不動庵 碧眼録

武芸と禅を中心に日々想うままに徒然と綴っております。

彩雲

24日から25日は家族と共に越後湯沢のスキー場に行ってきました。

場所とホテルを鑑みていささか高かったのですが、さすがにスキーでは有名どころ、雪質も設備も大変素晴らしかった。昔、高校のスキー教室で越後湯沢に行きましたが、それ以来でした。

息子は2年振り2回目のスキーでしたが、最初に数回転んだだけで恐るべき学習能力の高さ。以後ほとんどコケることもなく。24日の終わり頃は結構な速度を出している私に僅かに遅れて付いてこれるほど。翌日などは中級コースにもチャレンジ、これまた転倒せずに滑りきりました。自分で言うのも何ですが大したものです。

二人でリフトに乗っていたとき、偶然「彩雲」が見えました。

私が見た「彩雲」とは、太陽の近くを通りかかった雲が、緑や赤に彩られる現象を指しますが、別名瑞雲、慶雲、景雲、紫雲とかいうおめでたそうな別名もあるくらい、特に仏教では吉兆なのだそうです。

私も息子もしばし虹色に染まった彩雲を見上げていました。神々しい時間でした。

帰路、上野駅から竹ノ塚駅までのこと、私は一組の親子に目が止まりました。

お父さんは多分70-80歳ぐらいの老人、息子さんは私と同じぐらい。ただ息子さんは脳性麻痺か小児麻痺の影響で四肢が少し不自由そうで、精神的にも障害が認められていたという事。

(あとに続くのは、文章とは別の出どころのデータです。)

(** * ADKbot: the CopilotKit proxy route and the chat pages

    A shallow embedding of the four source files of the front-end:

    - [src/app/api/copilotkit/route.ts]: the server route (module [Route]);
    - the root layout (module [Layout]);
    - the page variant that reads [NEXT_PUBLIC_API_BASE_URL] (module [AltPage]);
    - the page variant that targets the local proxy path (module [ProxyPage]).

    The route is a program over the two calls it makes into the external
    runtime package; the pages are render functions from hook state to element
    trees. *)

From stdpp Require Import gmap strings list fin_maps.

Open Scope string_scope.
Open Scope list_scope.
Open Scope stdpp_scope.

(** ** The server route *)

Module Route.

(** [new HttpAgent({url})] *)
Record HttpAgent := { url : string }.

(** [new ExperimentalEmptyAdapter()]: an object without configuration. *)
Inductive ExperimentalEmptyAdapter := EmptyAdapter.

(** [new CopilotRuntime({agents})]: [agents] is a JS object used as a map
  from agent names to agents. *)
Record CopilotRuntime := { agents : gmap string HttpAgent }.

(** The option object given to [copilotRuntimeNextJSAppRouterEndpoint]. *)
Record EndpointOptions := {
  opt_runtime : CopilotRuntime;
  opt_serviceAdapter : ExperimentalEmptyAdapter;
  opt_endpoint : string
}.

(** Module-level constants, evaluated once when the module is loaded. *)
Definition serviceAdapter : ExperimentalEmptyAdapter := EmptyAdapter.

Definition runtime : CopilotRuntime :=
  {| agents := {[ "my_agent" := {| url := "https://adkbotbackend.onrender.com" |} ]} |}.

(** The module-level bindings of a loaded module instance. *)
Record Bindings := {
  b_serviceAdapter : ExperimentalEmptyAdapter;
  b_runtime : CopilotRuntime
}.

Definition module_load : Bindings :=
  {| b_serviceAdapter := serviceAdapter; b_runtime := runtime |}.

Section Program.
Context {Request Response Handler : Type}.

(** The calls the route makes into the external runtime package. The
    endpoint constructor answers with an object whose [handleRequest]
    member is the handler; [Handler] stands for that closure. *)
Inductive Call : Type -> Type :=
  | copilotRuntimeNextJSAppRouterEndpoint (o : EndpointOptions) : Call Handler
  | handleRequest (h : Handler) (req : Request) : Call Response.

(** Programs over these calls. *)
Inductive Prog (A : Type) : Type :=
  | Ret (a : A)
  | Vis {X : Type} (c : Call X) (k : X -> Prog A).

Inductive AnyCall : Type :=
  | any_call {X : Type} (c : Call X).

End Program.
(** * EOLO: the model-configuration generator of [src/create.py]

    A shallow embedding of the generator script: the resolved Hydra/OmegaConf
    configuration is a tree of Python values, exceptions are explicit results,
    and the file system and standard output are threaded as a state.

    Conventions of the embedding
    - The configuration is fully resolved (no interpolation, no mandatory
      missing value), and mappings have string keys.
    - A raised exception is recorded with the class a plain Python value
      raises; OmegaConf's own subclasses ([ConfigAttributeError],
      [ConfigKeyError]) are filed under their builtin parent.
    - Strings are UTF-8 byte strings; [strip] knows the ASCII white space.
    - The container handed to the serializer is a tree: no list or mapping
      object occurs in it twice ([OmegaConf.to_container] builds fresh ones),
      so PyYAML writes no anchor and no alias.
    - The file system is a store keyed by absolute paths as [pathlib] hands
      them over: empty and [.] components are dropped, [..] is kept as the
      component it is.  There are no symbolic or hard links; a path without
      [..] is then the only key of its entry, and what is said about entries
      other than the one written is said for such paths.
    - What the script takes from outside is a parameter: the iteration
      order of a Python [set], PyYAML's emitter, the text of floats and
      containers in an f-string, the project root and the clock. *)

From Stdlib Require Import ZArith Floats Ascii String.
From stdpp Require Import base strings list gmap pretty.

Set Warnings "-register-all".

(** ** Python values and exceptions *)

Module Py.

(** The values an OmegaConf container holds once resolved.  A [VDict] keeps
    its keys in insertion order, as Python dictionaries do. *)
Inductive PyVal : Type :=
| VNone
| VBool (b : bool)
| VInt (n : Z)
| VFloat (f : float)
| VStr (s : string)
| VList (l : list PyVal)
| VDict (d : list (string * PyVal)).

Inductive PyExc : Type :=
| TypeError
| IndexError
| KeyError
| AttributeError
| AssertionError
| OSError.

Inductive result (A : Type) : Type :=
| Ok (a : A)
| Raise (e : PyExc).
Arguments Ok {A} a.
Arguments Raise {A} e.

Definition rbind {A B} (r : result A) (k : A -> result B) : result B :=
  match r with
  | Ok a => k a
  | Raise e => Raise e
  end.

Notation "x <- r ;; k" := (rbind r (fun x => k))
  (at level 100, r at next level, right associativity, only parsing).

Fixpoint rmapM {A B} (f : A -> result B) (l : list A) : result (list B) :=
  match l with
  | [] => Ok []
  | a :: l' => b <- f a ;; bs <- rmapM f l' ;; Ok (b :: bs)
  end.

(** [bool(v)] *)
Definition truthy (v : PyVal) : bool :=
  match v with
  | VNone => false
  | VBool b => b
  | VInt n => negb (n =? 0)%Z
  | VFloat f => negb (PrimFloat.eqb f 0%float)
  | VStr s => negb (String.eqb s "")
  | VList l => negb (bool_decide (l = []))
  | VDict d => negb (bool_decide (d = []))
  end.

(** [v is not None] *)
Definition is_not_None (v : PyVal) : bool :=
  match v with
  | VNone => false
  | _ => true
  end.

(** [isinstance(v, int)]: [bool] is a subclass of [int]. *)
Definition as_int (v : PyVal) : option Z :=
  match v with
  | VInt n => Some n
  | VBool b => Some (if b then 1 else 0)%Z
  | _ => None
  end.

Definition isinstance_int (v : PyVal) : bool := bool_decide (is_Some (as_int v)).

Definition isinstance_float (v : PyVal) : bool :=
  match v with VFloat _ => true | _ => false end.

Definition isinstance_str (v : PyVal) : bool :=
  match v with VStr _ => true | _ => false end.

Definition isinstance_list (v : PyVal) : bool :=
  match v with VList _ => true | _ => false end.

(** [needle in s] on strings: [needle] occurs as a substring. *)
Fixpoint str_contains (needle s : string) : bool :=
  String.prefix needle s ||
  match s with
  | EmptyString => false
  | String _ s' => str_contains needle s'
  end.

Definition is_the_str (s : string) (v : PyVal) : bool :=
  match v with VStr t => String.eqb s t | _ => false end.

(** [needle in v] for a string [needle]: substring test on a string, element
    test on a list, key test on a mapping, [TypeError] on anything else. *)
Definition py_in (needle : string) (v : PyVal) : result bool :=
  match v with
  | VStr s => Ok (str_contains needle s)
  | VList l => Ok (existsb (is_the_str needle) l)
  | VDict d => Ok (existsb (fun kv => String.eqb needle kv.1) d)
  | _ => Raise TypeError
  end.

息子さんは時折、意味不明なことや同じ事を何度も老いたお父さんに尋ねていましたが、お父さんはいちいち丁寧かつ穏やかに答えていました。息子さんが全幅の信頼をしていることが伺えました。

私にはその老父の横顔が印象的でした。

電車を降りてから、今度は私の息子が言いました。

「悲しいことだよね。」

今回に限った話しではないのですが、良く二人で出掛けると息子は私が何に関心を示しているのか、何を見ているのかよく察知します。

私はその理由を聞きました。曰く、あのような高齢になってまで息子の面倒をみなければならないこと。親の方が先に死んでしまうこと。親が死んだら息子さんはどうやって生きていくのか不安なこと、多分親にとってはこのくらい辛いことはないと言っていました。私は内心苦笑しました。確かに良く見ています。

何がどう悲しいのか尋ねました。

「未来が見えないことはとても悲しいことだ。」と言っていました。

親の子にかける愛情というものは打算がないものだから、苦しいとかいやだとか思っていないのかも知れない、と言いました。偶然にも前夜、息子がホテルの部屋で聖書を見つけ、どの言葉が一番気に入っているか私に尋ねてきました。私はルカの福音書に書かれている言葉を言いました。「自分を愛してくれる者を愛したからとて、どれほどの手柄になろうか。罪人でさえ、自分を愛してくれる者を愛している。」この言葉をもう一度、息子に言うと分かったのかどうか、しばらく黙っていました。

息子はこの意義を理解してくれたのではないかと思っています。